Making it more accessible is not what the right wants
32 states in the United States consider the ERIC service an excellent assistance for providing states with information about when someone has moved from one state to another. Get a license in your new state and, assuming your old and new states are members of the ERIC database, then information goes out to both states. In one state, they remove you from the voting records; in the other, the voter is either added or information is sent instructing them how to register.
This is an excellent service and one that can prevent mistakes from happening by a voter being on the voting rolls simultaneously in two states, which in red states is a reason to arrest that person; and, it can rapidly and easily expand the right and privilege that we as Americans in our democracy should cherish the most: the right to vote.
The thing is, the right doesn’t want to expand the voter rolls. They understand that demography is against them. They know that a fair amount of their base consists of elderly white voters who will soon become politically irrelevant. So, by expanding the rolls, they are strengthening the foundation for their eventual defeat.
In addition, by making the voting process as confusing and bureaucratically complex as possible, they ensure that people will more readily fall foul of the unseen bureaucratic monster. Rightists love to pretend that they are against the government. Still, they are always for more government when it can create snafus and barriers to a more participatory democracy by people who are physically, culturally, and often religiously different from them.
By increasing the chances that someone will forget to de-register in one state before re-registering to vote in another state, Republicans can always point to the myth that Democratic voters are more likely to commit voter fraud than Republican voters. In most instances where Americans have been found guilty of voter fraud, it is Republican voters getting caught.
Jason Schofield, a Republican, pleaded guilty to using voters’ personal information illegally to obtain absentee ballots as a Rensselaer County election commissioner (Former New York Election Official).
The former Alabama Secretary of State John Merril, who did not run for reelection, is a Trump supporter and supports ERIC. He has come out and expressed frustration with his fellow Republicans.
That far-right pushback has been somewhat frustrating to Merrill, who noted the system provides the only way states have to accurately check whether someone has illegally cast a ballot in the same election in two states.

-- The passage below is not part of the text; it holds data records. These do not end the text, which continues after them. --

(** * The Debug viewlet (vs/workbench/contrib/debug/browser/debugViewlet.ts)

    A shallow embedding of the [DebugViewlet] class: its instance fields, the
    objects it shares with the workbench (the panels, whose identity matters),
    and its methods as functions in a small state monad over the whole
    [World].  Effects on collaborators that live outside the file (progress
    service, title area, instantiation service, disposal) are recorded, in
    order, in a trace. *)

From Stdlib Require Import ZArith.
From stdpp Require Import base option list strings gmap functions.

Open Scope string_scope.
Open Scope list_scope.

(** ** Values *)

(** [State] of vs/workbench/contrib/debug/common/debug. *)
Inductive State := Inactive | Initializing | Stopped | Running.

#[global] Instance State_eq_dec : EqDecision State.
Proof. solve_decision. Defined.

(** A JavaScript number as far as this file uses one: body sizes are only
    copied and compared with nothing, and [Number.POSITIVE_INFINITY] is the one
    literal. *)
Inductive number := Finite (z : Z) | POSITIVE_INFINITY.

(** Object identity ([===] on objects): the address of the object. *)
Definition loc := nat.

(** A [ViewletPanel] object.  [onDidChange] holds the tokens of the listeners
    this viewlet has subscribed to the panel's changed event and not yet
    disposed; each of them runs [updateBreakpointsMaxSize]. *)
Record ViewletPanel := {
  panel_id : string;
  isExpanded : bool;
  minimumBodySize : number;
  maximumBodySize : number;
  onDidChange : list nat
}.

Definition set_maximumBodySize (size : number) (p : ViewletPanel) : ViewletPanel :=
  {| panel_id := panel_id p; isExpanded := isExpanded p;
     minimumBodySize := minimumBodySize p; maximumBodySize := size;
     onDidChange := onDidChange p |}.

Definition set_isExpanded (b : bool) (p : ViewletPanel) : ViewletPanel :=
  {| panel_id := panel_id p; isExpanded := b;
     minimumBodySize := minimumBodySize p; maximumBodySize := maximumBodySize p;
     onDidChange := onDidChange p |}.

Definition set_onDidChange (f : list nat → list nat) (p : ViewletPanel) : ViewletPanel :=
  {| panel_id := panel_id p; isExpanded := isExpanded p;
     minimumBodySize := minimumBodySize p; maximumBodySize := maximumBodySize p;
     onDidChange := f (onDidChange p) |}.

(** The classes of action the file tells apart ([instanceof MenuItemAction],
    and the classes it instantiates). *)
Inductive ActionClass :=
  | StartAction | ConfigureAction | ToggleReplAction | SelectAndStartAction
  | FocusSessionAction | MenuItemAction | Separator | OtherAction.

#[global] Instance ActionClass_eq_dec : EqDecision ActionClass.
Proof. solve_decision. Defined.

Record IAction := {
  action_class : ActionClass;
  action_id : string;
  action_label : string;
  action_obj : nat
}.

Inductive MenuId := DebugToolbar | OtherMenu (n : nat).

Record IMenu := { menu_id : MenuId; menu_obj : nat }.

Inductive IActionItem :=
  | StartDebugActionItem (o : nat) (action : IAction)
  | FocusSessionActionItem (o : nat) (action : IAction)
  | MenuItemActionItem (o : nat) (action : IAction).

Record IProgressRunner := { runner_obj : nat; runner_infinite : bool }.

(** The three subscriptions the constructor registers. *)
Inductive ServiceEvent :=
  | onDidChangeState | onDidChangeWorkbenchState | onDidChangeConfiguration.

Inductive IDisposable :=
  | ListenerHandle (p : loc) (token : nat)
  | ServiceListener (e : ServiceEvent)
  | ActionHandle (a : IAction)
  | MenuHandle (m : IMenu).

(** What the viewlet does to its collaborators, in the order it does it. *)
Inductive Effect :=
  | ProgressShow (infinite : bool) (r : IProgressRunner)
  | ProgressDone (r : IProgressRunner)
  | UpdateTitleArea
  | CreateInstance (c : ActionClass) (o : nat)
  | CreateActionItem (i : IActionItem)
  | CreateMenu (m : IMenu)
  | Dispose (d : IDisposable)
  | SuperFocus
  | ItemFocus (i : IActionItem)
  | ViewFocus (p : loc).

(** The element type of [addPanels]' argument. *)
Record PanelToAdd := { panel : loc; panel_size : number; index : option nat }.

(** ** The world: the viewlet's fields and what it shares *)

Record World := {
  (* fields declared by DebugViewlet *)
  startDebugActionItem : option IActionItem;
  progressRunner : option IProgressRunner;
  breakpointView : option loc;
  panelListeners : gmap string IDisposable;
  debugToolbarMenu : option IMenu;
  (* inherited from the view container *)
  panels : list loc;
  toDispose : list IDisposable;
  (* the own properties the memoize decorator defines, by getter name *)
  memoized : gmap string IAction;
  (* collaborators *)
  debugService_state : State;
  toolBarLocation : string;
  heap : loc → ViewletPanel;
  nextObj : nat;
  trace : list Effect
}.

Definition set_startDebugActionItem (v : option IActionItem) (w : World) : World :=
  {| startDebugActionItem := v; progressRunner := progressRunner w;
     breakpointView := breakpointView w; panelListeners := panelListeners w;
     debugToolbarMenu := debugToolbarMenu w; panels := panels w;
     toDispose := toDispose w; memoized := memoized w;
     debugService_state := debugService_state w; toolBarLocation := toolBarLocation w;
     heap := heap w; nextObj := nextObj w; trace := trace w |}.

Definition set_progressRunner (v : option IProgressRunner) (w : World) : World :=
  {| startDebugActionItem := startDebugActionItem w; progressRunner := v;
     breakpointView := breakpointView w; panelListeners := panelListeners w;
     debugToolbarMenu := debugToolbarMenu w; panels := panels w;
     toDispose := toDispose w; memoized := memoized w;
     debugService_state := debugService_state w; toolBarLocation := toolBarLocation w;
     heap := heap w; nextObj := nextObj w; trace := trace w |}.

Definition set_breakpointView (v : option loc) (w : World) : World :=
  {| startDebugActionItem := startDebugActionItem w; progressRunner := progressRunner w;
     breakpointView := v; panelListeners := panelListeners w;
     debugToolbarMenu := debugToolbarMenu w; panels := panels w;
     toDispose := toDispose w; memoized := memoized w;
     debugService_state := debugService_state w; toolBarLocation := toolBarLocation w;
     heap := heap w; nextObj := nextObj w; trace := trace w |}.

Definition set_panelListeners (f : gmap string IDisposable → gmap string IDisposable)
    (w : World) : World :=
  {| startDebugActionItem := startDebugActionItem w; progressRunner := progressRunner w;
     breakpointView := breakpointView w; panelListeners := f (panelListeners w);
     debugToolbarMenu := debugToolbarMenu w; panels := panels w;
     toDispose := toDispose w; memoized := memoized w;
     debugService_state := debugService_state w; toolBarLocation := toolBarLocation w;
     heap := heap w; nextObj := nextObj w; trace := trace w |}.

Definition set_debugToolbarMenu (v : option IMenu) (w : World) : World :=
  {| startDebugActionItem := startDebugActionItem w; progressRunner := progressRunner w;
     breakpointView := breakpointView w; panelListeners := panelListeners w;
     debugToolbarMenu := v; panels := panels w;
     toDispose := toDispose w; memoized := memoized w;
     debugService_state := debugService_state w; toolBarLocation := toolBarLocation w;
     heap := heap w; nextObj := nextObj w; trace := trace w |}.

“It helps identify duplicate registrations,” Merrill said. “It helps identify dual participation in elections. That’s a concern [and] there’s no other way that any state in the union can do that independently of ERIC (Right-Wing Conspiracies Have a New Target) ”.
David Becker, an elections expert and former Justice Department attorney who led the development of ERIC while working at the Pew Charitable Trusts, had this to say:
Becker, who now runs the nonpartisan Center for Election Innovation & Research, says it’s because election deniers don’t want voting to be more secure or efficient. It’s the same reason, he says, they often oppose ballot drop boxes even though they are considered a more secure way to return mail ballots than using the Postal Service.
“They don’t care about actual integrity,” Becker said. “They only care that their side wins. That is the most anti-democratic idea that I can imagine (Right-Wing Conspiracies Have a New Target) ”.
It’s a real tug-o-war. We pull for democracy, and the right uses our democracy to create laws to kill democracy. It’s the oldest trick in the book and one that the like of Hitler has successfully used and, most recently, Putin.
Maybe we should give up on places like Alabama? Let them wallow in their ignorance.